Somatic Gene Fusion Calling

Implementation of the somatic_gene_fusion_calling step

The somatic_gene_fusion calling step allows for the detection of gene fusions from RNA-seq data in cancer. The wrapped tools start at the raw RNA-seq reads and generate filtered lists of predicted gene fusions.

Step Input

Gene fusion calling starts at the raw RNA-seq reads. Thus, the input is very similar to one of ngs_mapping step.

See Step Input for more information.

Note

The step requires a cancer_matched configuration & samplesheet files. This is an unnecessary requirement, which might be dropped in the future.

Step Output

There is no standard for reporting gene fusions, and therefore the output is different for all implemented tools.

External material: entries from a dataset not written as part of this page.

(** A step of a client. *)
Definition C (A : Type) : Type := Client -> result SendError A * Client.
Definition cret {A} (a : A) : C A := fun c => (Ok a, c).
Definition craise {A} (e : SendError) : C A := fun c => (Raise e, c).
Definition cbind {A B} (m : C A) (f : A -> C B) : C B :=
  fun c => match m c with (Ok a, c) => f a c | (Raise e, c) => (Raise e, c) end.
Notation "'let+' x := m 'in' k" := (cbind m (fun x => k)) (at level 200, x name, m at level 100, k at level 200) : client_scope.
#[local] Open Scope client_scope.

Module Compatible.
Definition label : text := u "Jev-compatible endpoint".
End Compatible.

Module OpenRouter.
Definition label : text := u "OpenRouter decisions API".
Definition URL : text := u "https://openrouter.ai/api/alpha/decisions".
Definition LATEST : text := u "jev-1.13".
Definition TITLE : text := u "jev-mcp".
Definition REFERER : text := u "https://github.com/PyModel/jev-judge-mcp".
End OpenRouter.

Module Cloudflare.
Definition label : text := u "Cloudflare AI run".
Definition url (account_id : text) : text := u "https://api.cloudflare.com/client/v4/accounts/" ++ account_id ++ u "/ai/run".
End Cloudflare.

Module TypeSafe.
Definition label : text := u "TypeSafe API".
End TypeSafe.

Section Send.
Context {U : Unicode} (decimal : Z -> option Z) (parsedate : text -> option float) (time : float)
  (parse_url : text -> result SendError Url) (netloc : text -> result SendError text) (net : Net) (redact : text -> text).

Definition blocked (label : text) : SendError :=
  SendProvider (label ++ u " request failed: a redirect left the configured origin and was blocked") None None None.

(** [_reject_cross_origin]. *)
Definition reject_cross_origin (label : text) (rq : HttpRequest) : C unit := fun c =>
  let o := origin_of (rq_url rq) in
  match origin c with
  | None => (Ok tt, {| origin := Some o; sent := sent c |})
  | Some o' => if bool_decide (o = o') then (Ok tt, c) else (Raise (blocked label), c)
  end.
(* ===== verification/ProviderCall.v ===== *)
(** * A call to the provider

    [evaluate] of [providers/base.py] over a real client: the attempts of [Retry], each a send of
    [Adapters], thread one client.  The tools assume that the replies of their runtime are decoded JSON
    ([json_replies]); the runtime over a provider keeps that promise. *)
From S2P Require Import Prelude Float64 Domain Json PyStrings Runtime Retry Provider Http Adapters.
Open Scope Z_scope.

Section Call.
Context {U : Unicode} (decimal : Z -> option Z) (parsedate : text -> option float) (time : float)
  (parse_url : text -> result SendError Url) (netloc : text -> result SendError text) (net : Net) (redact : text -> text)
  (log2 : float -> float) (policy : RetryPolicy) (now after sample : nat -> float).

Abbreviation send := (send decimal parsedate time parse_url netloc net redact).
Abbreviation loyal := (loyal parse_url).

(** The client after so many attempts. *)
Fixpoint client_after (p : Adapters.Provider) (state questions : value) (model : text) (c : Client) (n : nat) : Client :=
  match n with
  | O => c
  | S n => (send p state questions model (client_after p state questions model c n)).2
  end.

Definition world_of (p : Adapters.Provider) (state questions : value) (model : text) (c : Client) : World :=
  {| Retry.now := now; Retry.after := after; Retry.sample := sample;
     Retry.send := fun k _ =>
       match (send p state questions model (client_after p state questions model c (k - 1))).1 with Ok ev => inr ev | Raise e => inl e end |}.

Definition call (p : Adapters.Provider) (state questions : value) (model : text) (c : Client) : option (result exn Evaluation * Sends) :=
  evaluate log2 policy (provider_label p) redact (world_of p state questions model c).

Lemma client_after_loyal p state questions model c n : loyal p c ->
  loyal p (client_after p state questions model c n) /\
  exists new, sent (client_after p state questions model c n) = sent c ++ new /\ (length new <= n * S (max_redirects net))%nat.
Proof.
  intros Hc. induction n as [|n [IH (new & Hs & Hl)]]; cbn [client_after].
  - split; [done|]. exists []. by rewrite app_nil_r.
  - destruct (send_loyal decimal parsedate time parse_url netloc net redact p state questions model _ IH) as (H1 & new' & H2 & H3).
    split; [done|]. exists (new ++ new'). rewrite H2, Hs, length_app, app_assoc. split; [done|lia].
Qed.

(** A call ends, and an evaluation it returns is that of its last attempt. *)
Lemma call_ends p state questions model c : valid_policy policy = true ->
  exists n r sends, call p state questions model c = Some (r, sends) /\ length sends = n /\ (1 <= n)%nat /\ Z.of_nat n <= max_attempts policy /\
    forall ev, r = Ok ev -> (send p state questions model (client_after p state questions model c (n - 1))).1 = Ok ev.
Proof.
  intros Hv. assert (1 <= max_attempts policy) as H1 by (unfold valid_policy in Hv; bool_to_prop; lia).
  destruct (attempts_from_spec log2 policy (provider_label p) (world_of p state questions model c) (Z.to_nat (max_attempts policy)) 1 [])
    as (n & out & Hn1 & Hn & Hrun & _ & _ & Hend); [lia..|].
  change (1 <? 1)%nat with false in Hrun.
  exists n, (match out with inr ev => Ok ev | inl e => Raise (leaving (provider_label p) redact e) end). eexists.
  split; [unfold call, evaluate; rewrite Hrun; by destruct out|]. cbn [app]. rewrite length_fmap, length_seq.
  split; [lia|]. split; [done|]. split; [done|].
  intros ev Hr. destruct out as [e|ev']; [done|]. injection Hr as ->. unfold ends_with in Hend. cbn [Retry.send world_of] in Hend.
  destruct (send p _ _ model _) as [[ev'|e] c2]; cbn [fst] in Hend |- *; [by injection Hend as <-|].
  destruct (transient _ _ _); [by destruct (1 <? n)%nat|done].
Qed.

Lemma call_wf p state questions model c r sends ev : valid_policy policy = true -> call p state questions model c = Some (r, sends) ->
  r = Ok ev -> wf_value (VDict (answers ev)).
Proof.
  intros Hv Hcall ->. destruct (call_ends p state questions model c Hv) as (n & r & sends' & Hc & _ & _ & _ & Hev).
  rewrite Hcall in Hc. injection Hc as <- <-. specialize (Hev ev eq_refl).
  destruct (send p _ _ model _) as [r c2] eqn:E; cbn in Hev; subst. by eapply send_wf.
Qed.

(** A call ends, within its attempts and its requests, with what one of them answered.  Under a valid
    policy a call makes between one and [max_attempts] attempts; all its requests, redirects included,
    go to the origin of the endpoint and are at most [max_attempts * (1 + max_redirects)]; and an
    evaluation it returns is that of its last attempt, its answers with distinct keys. *)
Theorem call_bounded p state questions model c : valid_policy policy = true -> loyal p c ->
  exists n r sends, call p state questions model c = Some (r, sends) /\ length sends = n /\ (1 <= n)%nat /\ Z.of_nat n <= max_attempts policy /\
    let c' := client_after p state questions model c n in
    loyal p c' /\
    (exists new, sent c' = sent c ++ new /\ Z.of_nat (length new) <= max_attempts policy * (1 + Z.of_nat (max_redirects net))) /\
    (forall ev, r = Ok ev -> (send p state questions model (client_after p state questions model c (n - 1))).1 = Ok ev /\ wf_value (VDict (answers ev))).
Proof.
  intros Hv Hc. destruct (call_ends p state questions model c Hv) as (n & r & sends & Hcall & Hlen & Hn1 & Hn & Hev).
  exists n, r, sends. do 4 (split; [done|]).
  destruct (client_after_loyal p state questions model c n Hc) as [Hl (new & Hs & Hnew)]. cbn zeta. split; [done|].
  split; [exists new; split; [done|nia]|]. intros ev Hr. split; [by apply Hev|by eapply call_wf].
Qed.

(** ** The runtime of the tools *)
(** The runtime over a provider: before the n-th ask its client is [clients n]. *)
Definition provider_runtime (p : Adapters.Provider) (model : text) (clients : nat -> Client) : Runtime :=
  {| rt_model := model;
     rt_ask := fun n rq =>
       match call p (rq_state rq) (questions_to_wire (rq_questions rq)) model (clients n) with
       | Some (r, _) => r
       | None => Raise (OtherError [])
       end |}.

(** The replies the tools judge are JSON objects with distinct keys: the assumption the tools'
    theorems make of their runtime holds of the runtime over every provider client. *)
Theorem provider_runtime_decodes p model clients : valid_policy policy = true -> json_replies (provider_runtime p model clients).
Proof.
  intros Hv n rq ev. cbn [rt_ask provider_runtime]. destruct (call p _ _ model _) as [[r sends]|] eqn:E; [|done].
  intros Hr. by eapply call_wf.
Qed.
End Call.

(** ** Witnesses *)
(** The sample provider of [Adapters], after the call whose redirect was blocked: one attempt, three
    requests in all. *)
Abbreviation sample_call := (call (U := ascii_unicode) (fun _ => None) (fun _ => None) f_zero (fun _ => Ok HOME) (fun _ => Ok (u "jev.test")) sample_net id
  (fun _ => f_zero) DEFAULT_RETRY_POLICY (fun _ => f_zero) (fun _ => f_zero) (fun _ => f_zero) sample_provider).

Lemma sample_loyal : loyal (fun _ => Ok HOME) sample_provider (sample_send VNone (VDict []) (u "m") fresh).2.
Proof.
  unfold sample_send. apply send_loyal, fresh_loyal.
Qed.

Lemma call_bounded_witness :
  exists r sends, sample_call VNone (VDict []) (u "m") (sample_send VNone (VDict []) (u "m") fresh).2 = Some (r, sends) /\
    (1 <= length sends <= 3)%nat /\ match r with Ok ev => wf_value (VDict (answers ev)) | Raise _ => False end.
Proof.
  destruct (call_bounded (U := ascii_unicode) (fun _ => None) (fun _ => None) f_zero (fun _ => Ok HOME) (fun _ => Ok (u "jev.test")) sample_net id
    (fun _ => f_zero) DEFAULT_RETRY_POLICY (fun _ => f_zero) (fun _ => f_zero) (fun _ => f_zero) sample_provider VNone (VDict []) (u "m")
    (sample_send VNone (VDict []) (u "m") fresh).2 eq_refl sample_loyal) as (n & r & sends & Hcall & <- & H1 & H2 & _ & _ & Hev).
  exists r, sends. split; [exact Hcall|]. split; [change (max_attempts DEFAULT_RETRY_POLICY) with 3 in H2; lia|].
  assert (match sample_call VNone (VDict []) (u "m") (sample_send VNone (VDict []) (u "m") fresh).2 with Some (Ok _, _) => true | _ => false end = true) as Hok
    by (vm_compute; reflexivity).
  rewrite Hcall in Hok. destruct r as [ev|e]; [|discriminate Hok]. exact (proj2 (Hev ev eq_refl)).
Defined.

(** The tools' runtime over it: the reply to its first ask. *)
Definition sample_runtime : Runtime :=
  provider_runtime (U := ascii_unicode) (fun _ => None) (fun _ => None) f_zero (fun _ => Ok HOME) (fun _ => Ok (u "jev.test")) sample_net id
    (fun _ => f_zero) DEFAULT_RETRY_POLICY (fun _ => f_zero) (fun _ => f_zero) (fun _ => f_zero) sample_provider (u "m")
    (fun _ => (sample_send VNone (VDict []) (u "m") fresh).2).

Lemma provider_runtime_decodes_witness :
  exists ev, rt_ask sample_runtime 0 {| rq_state := VNone; rq_questions := [] |} = Ok ev /\ wf_value (VDict (answers ev)).
Proof.
  assert (match rt_ask sample_runtime 0 {| rq_state := VNone; rq_questions := [] |} with Ok _ => true | Raise _ => false end = true) as Hok
    by (vm_compute; reflexivity).
  destruct (rt_ask sample_runtime 0 {| rq_state := VNone; rq_questions := [] |}) as [ev|e] eqn:E; [|discriminate Hok].
  exists ev. split; [reflexivity|]. revert E. apply provider_runtime_decodes. reflexivity.
Defined.
(* ===== verification/Worker.v ===== *)
(** * The pool of regex workers

    Models [ProcessRegexExecutor] of [extract/worker.py]: the calls of [find] that share a pool, each at one
    of its awaits, the permits of the semaphore, the waiter count, the idle workers and the processes that
    live.  A step is what one call or [aclose] does between two awaits; when a deadline passes, a worker
    fails or a call is cancelled is the nondeterminism of [step].  The worker answers with [match_all] over
    the engine of [Matching], the parameter [compile]. *)
From S2P Require Import Prelude Limits Matching.
Open Scope nat_scope.

(** How a call ends; [Escaped] is an exception outside the port's contract. *)
Inductive Ending := Result (r : MatchResult) | Cancelled | Escaped.

(** What follows the kill of a worker: the call ends, or it tries a fresh worker. *)
Inductive After := Return (e : Ending) | Respawn.

(** The awaits of a call. *)
Inductive Pc :=
| Start
| Acquiring                          (* counted in [_waiting], at the semaphore *)
| Spawning                           (* in the shielded [open_process] *)
| Starting (w : nat)                 (* reading the ready byte *)
| Running (w : nat) (was_idle : bool)   (* the job sent, reading the reply *)
| Killing (w : nat) (k : After)      (* in the shielded [kill] *)
| Done (e : Ending).

Record Pool := {
  calls : list Pc;
  waiting : nat;
  permits : nat;
  idle : list nat;
  closed : bool;
  closing : list nat;                (* the idle workers [aclose] took, not yet killed *)
  live : gset nat;                   (* the processes that exist *)
  spawned : nat;                     (* as many were started *)
  leaked : list nat                  (* without a handle left to kill them *)
}.

(** [size or min(pool_size_max, os.cpu_count() or 1)]. *)
Definition pool_size (size cpu_count : option nat) : nat :=
  match size with
  | Some (S n) => S n
  | _ => Nat.min (Z.to_nat (ext_pool_size_max EXTRACT)) (match cpu_count with Some (S n) => S n | _ => 1 end)
  end.
Definition queue_bound_of (bound : option nat) (size : nat) : nat :=
  match bound with Some n => n | None => Z.to_nat (ext_queue_bound_per_slot EXTRACT) * size end.

(** [_start] before the reply of the ready byte: a failure the code expects, as the call's end. *)
Inductive start_ends : Ending -> Prop :=
| start_times_out : start_ends (Result Timeout)
| start_cancelled : start_ends Cancelled
| start_crashes : start_ends (Result (Invalid NOT_STARTED)).       (* end of stream, or another byte *)

(** [_run] without a reply: a worker that was idle may have died before, so one fresh worker is tried. *)
Inductive run_ends (was_idle : bool) : After -> Prop :=
| run_times_out : run_ends was_idle (Return (Result Timeout))
| run_cancelled : run_ends was_idle (Return Cancelled)
| run_unreadable : run_ends was_idle (Return Escaped)               (* a reply [pickle] refuses *)
| run_crashes : run_ends was_idle (if was_idle then Respawn else Return (Result (Invalid NO_RESULT))).

Section Pool.
Context (size queue_bound : nat).

(** The jobs, and what the worker makes of each: [None] is [re.error], which ends the process. *)
Context (compile : Translated -> option (list Z -> nat -> option (nat * nat))) (pattern : nat -> Translated) (units : nat -> list Z).
Definition answer (i : nat) : option MatchResult :=
  search ← compile (pattern i); match_all search (units i) (ext_candidates_per_field EXTRACT) (ext_candidate_units EXTRACT).

(** ** Warming *)
(** What becomes of each worker [warm] starts. *)
Inductive Boot := Ready | Refused | Broken.

Definition warm_step (b : Boot) (p : Pool) : Pool :=
  let w := spawned p in
  {| calls := calls p; waiting := waiting p; permits := permits p; closed := closed p; closing := closing p; spawned := S w;
     idle := match b with Ready => idle p ++ [w] | _ => idle p end;
     live := match b with Refused => live p | _ => {[w]} ∪ live p end;
     leaked := match b with Broken => leaked p ++ [w] | _ => leaked p end |}.

(** [while len(self._idle) < self.size]; it stops at the first that will not start. *)
Fixpoint warm (fuel : nat) (boot : nat -> Boot) (p : Pool) : Pool :=
  match fuel with
  | O => p
  | S fuel =>
    if length (idle p) <? size then
      let p' := warm_step (boot (spawned p)) p in
      match boot (spawned p) with Ready => warm fuel boot p' | _ => p' end
    else p
  end.
Section Gate.
Context (w : World) (g : Git) (sha256 : list Z -> text).
(** Where the stored key is, before links are followed; [None] when the settings do not load. *)
Context (key_path : option Path).

Definition refused {A} (m : text) : result Stop A := Raise (Refused (invalid m)).
(** [Path.resolve]. *)
Definition resolved (p : Path) : result Stop Path := match resolve w p with Some p => Ok p | None => Raise Uncaught end.

Definition inside_repo (t : text) (repo key : Path) : result Stop Path :=
  let? p := resolved (join_path repo t) in
  if negb (is_relative_to p repo) then refused (u "refusing path outside the repo: " ++ shown_path t)
  else if bool_decide (p = key) then refused (u "refusing the key file")
  else if negb (is_file w p) then refused (u "not a file: " ++ shown_path t)
  else Ok p.

(** The bytes of a file and their text. *)
Definition read_file (p : Path) : result Stop (list Z * text) :=
  match read_bytes w p with
  | Ok data => match decode data with Some t => Ok (data, t) | None => refused (u "could not read a local file") end
  | Raise _ => refused (u "could not read a local file")
  end.

Definition git_refused {A} (r : result GitDiffError A) : result Stop A :=
  match r with Ok a => Ok a | Raise (GitFailed m | GitDiffTooLarge m) => refused m end.

(** [git_diff.repo_root]. *)
Definition repository : result Stop Path := let? t := git_refused (repo_root g (cwd w)) in resolved (join_path (cwd w) t).

Definition diff_value (diff : text + list FilePatch) : value :=
  match diff with
  | inl t => VStr t
  | inr files => VList ((fun f => VDict [(u "path", VStr (fp_path f)); (u "patch", VStr (fp_patch f))]) <$> files)
  end.

Definition CLI_EVIDENCE : value :=
  VList [VDict [(u "id", vs "cli"); (u "text", vs "Read by jev-judge-mcp gate from the local repo.")]].

Definition arguments_of (request : text) (diff : text + list FilePatch) (claims : list text) (tests : list Z * text) : dict value :=
  [(u "request", VStr request); (u "diff", diff_value diff); (u "claims", texts_value claims); (u "evidence", CLI_EVIDENCE);
   (u "tests", VStr tests.2); (u "tests_sha256", VStr (sha256 tests.1))].

(** [_gate_arguments]; [gate_options] has put the three keys there. *)
Definition gate_arguments (options : dict text) : result Stop (dict value) :=
  let option k := or_else (dget (u k) options) [] in
  let? repo := repository in
  let? key := match key_path with Some k => resolved k | None => Raise Uncaught end in
  let? claims_path := inside_repo (option "claims"%string) repo key in
  let? tests_path := inside_repo (option "tests"%string) repo key in
  let? claims_file := read_file claims_path in
  let? tests := read_file tests_path in
  let? (request, claims) := match gate_claims (universal_newlines claims_file.2) (dget (u "request") options) with
                            | Ok rc => Ok rc | Raise e => Raise (Refused e) end in
  let? diff := git_refused (diff_argument g repo (option "diff"%string) []) in
  Ok (arguments_of request diff claims tests).

Context (version : text) (tools : list JevTool) (rt : result exn Runtime).

(** [run_gate]; [None]: an exception that is no [CliError]. *)
Definition run_gate (argv : list text) (log : Log) : option Decision * Log :=
  match gate_options argv with
  | Raise e => (Some {| d_exit := cli_exit e; rendered := []; d_stderr := u "jev-judge-mcp gate: " ++ cli_message e ++ LF;
                        d_action := None; d_error_code := None; unresolved := true |}, log)
  | Ok options =>
    match gate_arguments options with
    | Raise (Refused e) => (failure version (cli_code e) (cli_message e) (u "jev_gate") (cli_exit e) VNone, log)
    | Raise Uncaught => (None, log)
    | Ok arguments => run_tool version tools rt (u "jev_gate") arguments log
    end
  end.

Definition gate_main (argv : list text) (log : Log) : option HookRun * Log :=
  let '(d, log') := run_gate argv log in (emit <$> d, log').

(** ** The completion hook *)
(** [completion_range]: [run] is the return code of [git diff --quiet], [None] when git does not start. *)
Definition RANGES : list text := [u "@{upstream}..HEAD"; u "HEAD~1..HEAD"; u "HEAD"].
Fixpoint first_range (run : text -> option Z) (candidates : list text) : option (option text) :=
  match candidates with
  | [] => Some (Some (u "HEAD"))
  | candidate :: rest =>
    code ← run candidate;
    if code =? 1 then Some (Some candidate) else if code =? 0 then Some None else first_range run rest
  end.
Definition completion_range (env : dict text) (run : text -> option Z) : option (option text) :=
  match dget (u "JEV_COMPLETION_DIFF") env with Some ((_ :: _) as explicit) => Some (Some explicit) | _ => first_range run RANGES end.

Definition command_from_hook_event (event : dict value) : text :=
  match get (u "tool_input") event with
  | VStr t => t
  | VDict tool_input =>
    match get (u "command") tool_input, get (u "cmd") tool_input with
    | VStr t, _ => t
    | _, VStr t => t
    | _, _ => []
    end
  | _ => []
  end.

Definition REACHED_PROVIDER : list text := [u "timeout"; u "quota"; u "provider"].

Definition gate_failure (required : bool) (error_code : option text) : HookRun :=
  let code_name := code_or_provider error_code in
  let message := u "error.code=" ++ code_name ++ LF in
  if required && negb (match error_code with Some c => mem c REACHED_PROVIDER | None => false end)
  then fail_open_or_ask true message code_name
  else silent 0 message [].

Definition completion_reason (action : option text) : text :=
  if bool_decide (action = Some (u "escalate")) then u "Jev completion hook: gate action is escalate."
  else if bool_decide (action = Some (u "review")) then u "Jev completion hook: gate action is review."
  else u "Jev completion hook: gate action is not auto.".
Definition completion_ask (action : option text) : text := Hook.render_decision Ask (completion_reason action).

Definition NOTHING_TO_GATE : text := u "jev-judge-mcp completion-hook: nothing to gate; the push sends no commits" ++ LF.

(** What follows a completion command. *)
Definition completion_gate (required : bool) (env : dict text) (run : text -> option Z) (log : Log) : option HookRun * Log :=
  match dget (u "JEV_COMPLETION_CLAIMS") env, dget (u "JEV_COMPLETION_TESTS") env with
  | Some ((_ :: _) as claims), Some ((_ :: _) as tests) =>
    match completion_range env run with
    | None => (None, log)
    | Some None => (Some (silent 0 NOTHING_TO_GATE []), log)
    | Some (Some diff) =>
      let '(d, log') := run_gate [u "--diff"; diff; u "--claims"; claims; u "--tests"; tests] log in
      (Some match d with
            | None => fail_open_or_ask required (u "error.code=provider" ++ LF) (u "provider")
            | Some d =>
              if negb (d_exit d =? 0) then gate_failure required (d_error_code d)
              else if bool_decide (d_action d = Some (u "auto")) then silent 0 [] []
              else says (completion_ask (d_action d)) []
            end, log')
    end
  | _, _ => (Some (fail_open_or_ask required (u "error.code=invalid_arguments" ++ LF) (u "invalid_arguments")), log)
  end.
Fixpoint all_ok {A B} (f : A -> result Fault B) (l : list A) : result Fault (list B) :=
  match l with [] => Ok [] | x :: l' => let? y := f x in let? ys := all_ok f l' in Ok (y :: ys) end.

Section Broker.
Context {U : Unicode} (upper : text -> text) (py_str : value -> text) (py_int : value -> result Fault Z) (sha256 : list Z -> text).
Context (read_file : text -> result text (list Z)).

Definition str_of (v : value) : text := match v with VStr t => t | v => py_str v end.
Definition int_of (v : value) : result Fault Z := match v with VInt n => Ok n | VBool b => Ok (Z.b2z b) | v => py_int v end.

(** ** The configuration *)
Definition read_credential (path : text) : result Exit text :=
  match read_file path with
  | Raise e => Raise (Crash e)
  | Ok data =>
    match KeyFile.decode_utf8_sig data with
    | None => Raise (Crash (u "UnicodeDecodeError"))
    | Some t => match strip (universal_newlines t) with [] => Raise (SystemExit (u "credential file " ++ path ++ u " is empty")) | value => Ok value end
    end
  end.

(** The message of a duplicate goes on with its key. *)
Fixpoint load_upstreams (loaded : list (Destination * Upstream)) (entries : list Entry) : result Exit (list (Destination * Upstream)) :=
  match entries with
  | [] => Ok loaded
  | e :: entries' =>
    let key := {| d_scheme := uni_lower (or_else (e_scheme e) (u "https")); d_host := uni_lower (e_host e); d_port := or_else (e_port e) 443 |} in
    if negb (is_none (lookup key loaded)) then Raise (SystemExit (u "duplicate upstream"))
    else
      let? value := read_credential (e_credential_file e) in
      load_upstreams (loaded ++ [(key,
        {| methods := e_methods e; paths := e_paths e; credential := value; credential_header := or_else (e_credential_header e) (u "Authorization");
           credential_scheme := or_else (e_credential_scheme e) (u "Bearer "); base_path := or_else (e_base_path e) [] |})]) entries'
  end.
Definition load_broker (grants : text) (entries : list Entry) : result Exit Broker :=
  let? loaded := load_upstreams [] entries in Ok {| grants_dir := grants; upstreams := loaded |}.

(** ** Capability grants *)
Definition sha256_hex (t : text) : result Fault text := let? data := encode_strict t in Ok (sha256 data).
Definition cap_id (token : text) : result Fault text := let? hex := sha256_hex token in Ok (take 8 hex).

Definition UNKNOWN : Fault := Refused (u "capability") (u "capability not recognized").

Definition grant_for (b : Broker) (token : text) : result Fault (dict value) :=
  let? hex := sha256_hex token in
  match read_file (join_dir (grants_dir b) (hex ++ u ".json")) with
  | Raise _ => Raise UNKNOWN
  | Ok data =>
    match decode data with
    | None => Raise UNICODE_DECODE_ERROR
    | Some t =>
      match loads (universal_newlines t) with
      | Ok (VDict grant) =>
        let? same := compare_digest (str_of (get (u "token") grant)) token in
        if same : bool then Ok grant else Raise UNKNOWN
      | Ok _ => Raise UNKNOWN
      | Raise (ValueError n) => if bool_decide (n = u "JSONDecodeError") then Raise UNKNOWN else Raise (ValueError n)
      | Raise e => Raise e
      end
    end
  end.

(** [float(expires)]. *)
Definition expiry (v : value) : option (result Fault float) :=
  match v with
  | VInt n => Some (match float_of_int n with Some f => Ok f | None => Raise (OtherError (u "OverflowError")) end)
  | VBool b => Some (Ok (f_of_Z (Z.b2z b)))
  | VFloat f => Some (Ok f)
  | _ => None
  end.
Definition EXPIRED : Fault := Refused (u "capability") (u "capability expired").

Definition check_capability (b : Broker) (token : text) (now : float) : result Fault (dict value) :=
  let? grant := grant_for b token in
  match expiry (get (u "expires") grant) with
  | None => Raise EXPIRED
  | Some expires => let? expires := expires in if fltb expires now then Raise EXPIRED else Ok grant
  end.

(** ** The allowlist *)
Definition match_upstream (b : Broker) (scheme host : text) (port : Z) : result Fault Upstream :=
  match lookup {| d_scheme := uni_lower scheme; d_host := uni_lower host; d_port := port |} (upstreams b) with
  | Some up => Ok up
  | None => Raise (Refused (u "allowlist") (u "destination " ++ scheme ++ u "://" ++ host ++ u ":" ++ str_of_Z port ++ u " is not allowlisted"))
  end.

Definition MARKERS : list text := [u "://"; u ".."; u "@"; u "%2f"; u "%2e"; [92]; u " "].
Definition origin_form (path : text) : bool :=
  starts_with (u "/") path && negb (starts_with (u "//") path) && negb (existsb (fun m => Redact.contains m (uni_lower path)) MARKERS).

Definition check_allowlist (b : Broker) (method scheme host : text) (port : Z) (path : text) : result Fault Upstream :=
  let? up := match_upstream b scheme host port in
  if negb (mem (upper method) (upper <$> methods up)) then Raise (Refused (u "allowlist") (u "method " ++ upper method ++ u " is not allowlisted"))
  else if negb (origin_form path) then Raise (Refused (u "allowlist") (u "path " ++ take 120 path ++ u " is not origin-form"))
  else if negb (mem path (paths up)) then Raise (Refused (u "allowlist") (u "path " ++ path ++ u " is not allowlisted"))
  else Ok up.

(** ** Forwarding *)
Definition crosses (name : text) : bool :=
  let lowered := uni_lower name in
  negb (mem lowered CREDENTIAL_REQUEST_HEADERS || mem lowered HOP || mem lowered METHOD_OVERRIDE_HEADERS || bool_decide (lowered = u "accept-encoding")).
Definition strip_headers (hs : list (text * text)) : list (text * text) :=
  List.filter (fun h => crosses h.1) hs ++ [(u "Accept-Encoding", u "identity")].

(** [_redact]: each secret in the body, then in the values of the headers. *)
Definition redact_bytes (secret data : list Z) : list Z :=
  if negb (bool_decide (secret = [])) && Redact.contains secret data then replace secret REDACTED data else data.
Definition redact_value (secret : list Z) (v : text) : result Fault text :=
  if bool_decide (secret = []) then Ok v
  else let? data := encode_strict v in Ok (if Redact.contains secret data then decode_replace (replace secret REDACTED data) else v).
Definition redact_header (secret : list Z) (h : text * text) : result Fault (text * text) := let? v := redact_value secret h.2 in Ok (h.1, v).

Fixpoint redact_response (secrets : list (list Z)) (body : list Z) (hs : list (text * text)) : result Fault (list Z * list (text * text)) :=
  match secrets with
  | [] => Ok (body, hs)
  | secret :: secrets' => let? hs := all_ok (redact_header secret) hs in redact_response secrets' (redact_bytes secret body) hs
  end.

(** [response.getheader("Content-Encoding")]. *)
Definition content_encoding (hs : list (text * text)) : option text :=
  match List.filter (fun h => bool_decide (uni_lower h.1 = u "content-encoding")) hs with [] => None | found => Some (join (u ", ") found.*2) end.

Context (network : Request -> result NetError Response).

arriba returns two tab-separated files: arriba.<library name>.fusions.tsv & arriba.<library name>.discarded_fusions.tsv.gz. Both files list the affected genes, reads supporting the fusion & a confidence level. Obviously, the discarded fusion file contains all hints of fusion that have been discarded because of insufficient evidence.

Default Configuration

The default configuration is as follows.

step_config:
  somatic_gene_fusion_calling:

    # Override data set configuration search paths for FASTQ files
    #path_link_in: ''
    #tools:                                            # Options: 'fusioncatcher', 'jaffa', 'arriba', 'defuse', 'hera', 'pizzly', 'star_fusion'
    #  - fusioncatcher
    #  - jaffa
    #  - arriba
    #  - defuse
    #  - hera
    #  - pizzly
    #  - star_fusion
    #fusioncatcher:
    #  data_dir:                                       # REQUIRED
    #  configuration: ''
    #  num_threads: 16
    #jaffa: {}
    #arriba:
    #
    #  # STAR path index (preferably 2.7.10 or later)
    #  path_index:                                     # REQUIRED
    #
    #  # provided in the arriba distribution, see /fast/work/groups/cubi/projects/biotools/static_data/app_support/arriba/v2.3.0
    #  blacklist: ''
    #  known_fusions: ''
    #
    #  # can be set to the same path as known_fusions
    #  tags: ''
    #  structural_variants: ''
    #  protein_domains: ''
    #  num_threads: 8
    #  trim_adapters: false
    #  num_threads_trimming: 2
    #  star_parameters:
    #    - ' --outFilterMultimapNmax 50'
    #    - ' --peOverlapNbasesMin 10'
    #    - ' --alignSplicedMateMapLminOverLmate 0.5'
    #    - ' --alignSJstitchMismatchNmax 5 -1 5 5'
    #    - ' --chimSegmentMin 10'
    #    - ' --chimOutType WithinBAM HardClip'
    #    - ' --chimJunctionOverhangMin 10'
    #    - ' --chimScoreDropMax 30'
    #    - ' --chimScoreJunctionNonGTAG 0'
    #    - ' --chimScoreSeparation 1'
    #    - ' --chimSegmentReadGapMax 3'
    #    - ' --chimMultimapNmax 50'
    #defuse:
    #  path_dataset_directory:                         # REQUIRED
    #hera:
    #  path_index:                                     # REQUIRED
    #  path_genome:                                    # REQUIRED
    #pizzly:
    #  kallisto_index:                                 # REQUIRED
    #  transcripts_fasta:                              # REQUIRED
    #  annotations_gtf:                                # REQUIRED
    #  kmer_size: 31
    #star_fusion:
    #  path_ctat_resource_lib:                         # REQUIRED

Available Gene Fusion Callers

  • arriba

  • fusioncatcher implementation is broken. The tool’s computational resources requirements are so enormous that it might not be advisable to try re-enable it.

  • the status of defuse, hera, jaffa & pizzly is unknown, they are probably currently broken or not implemented.

  • the status of star_fusion is also unknown, but it apparently returns results fairly similar to arriba, but not quite as accurate. arriba should be preferred.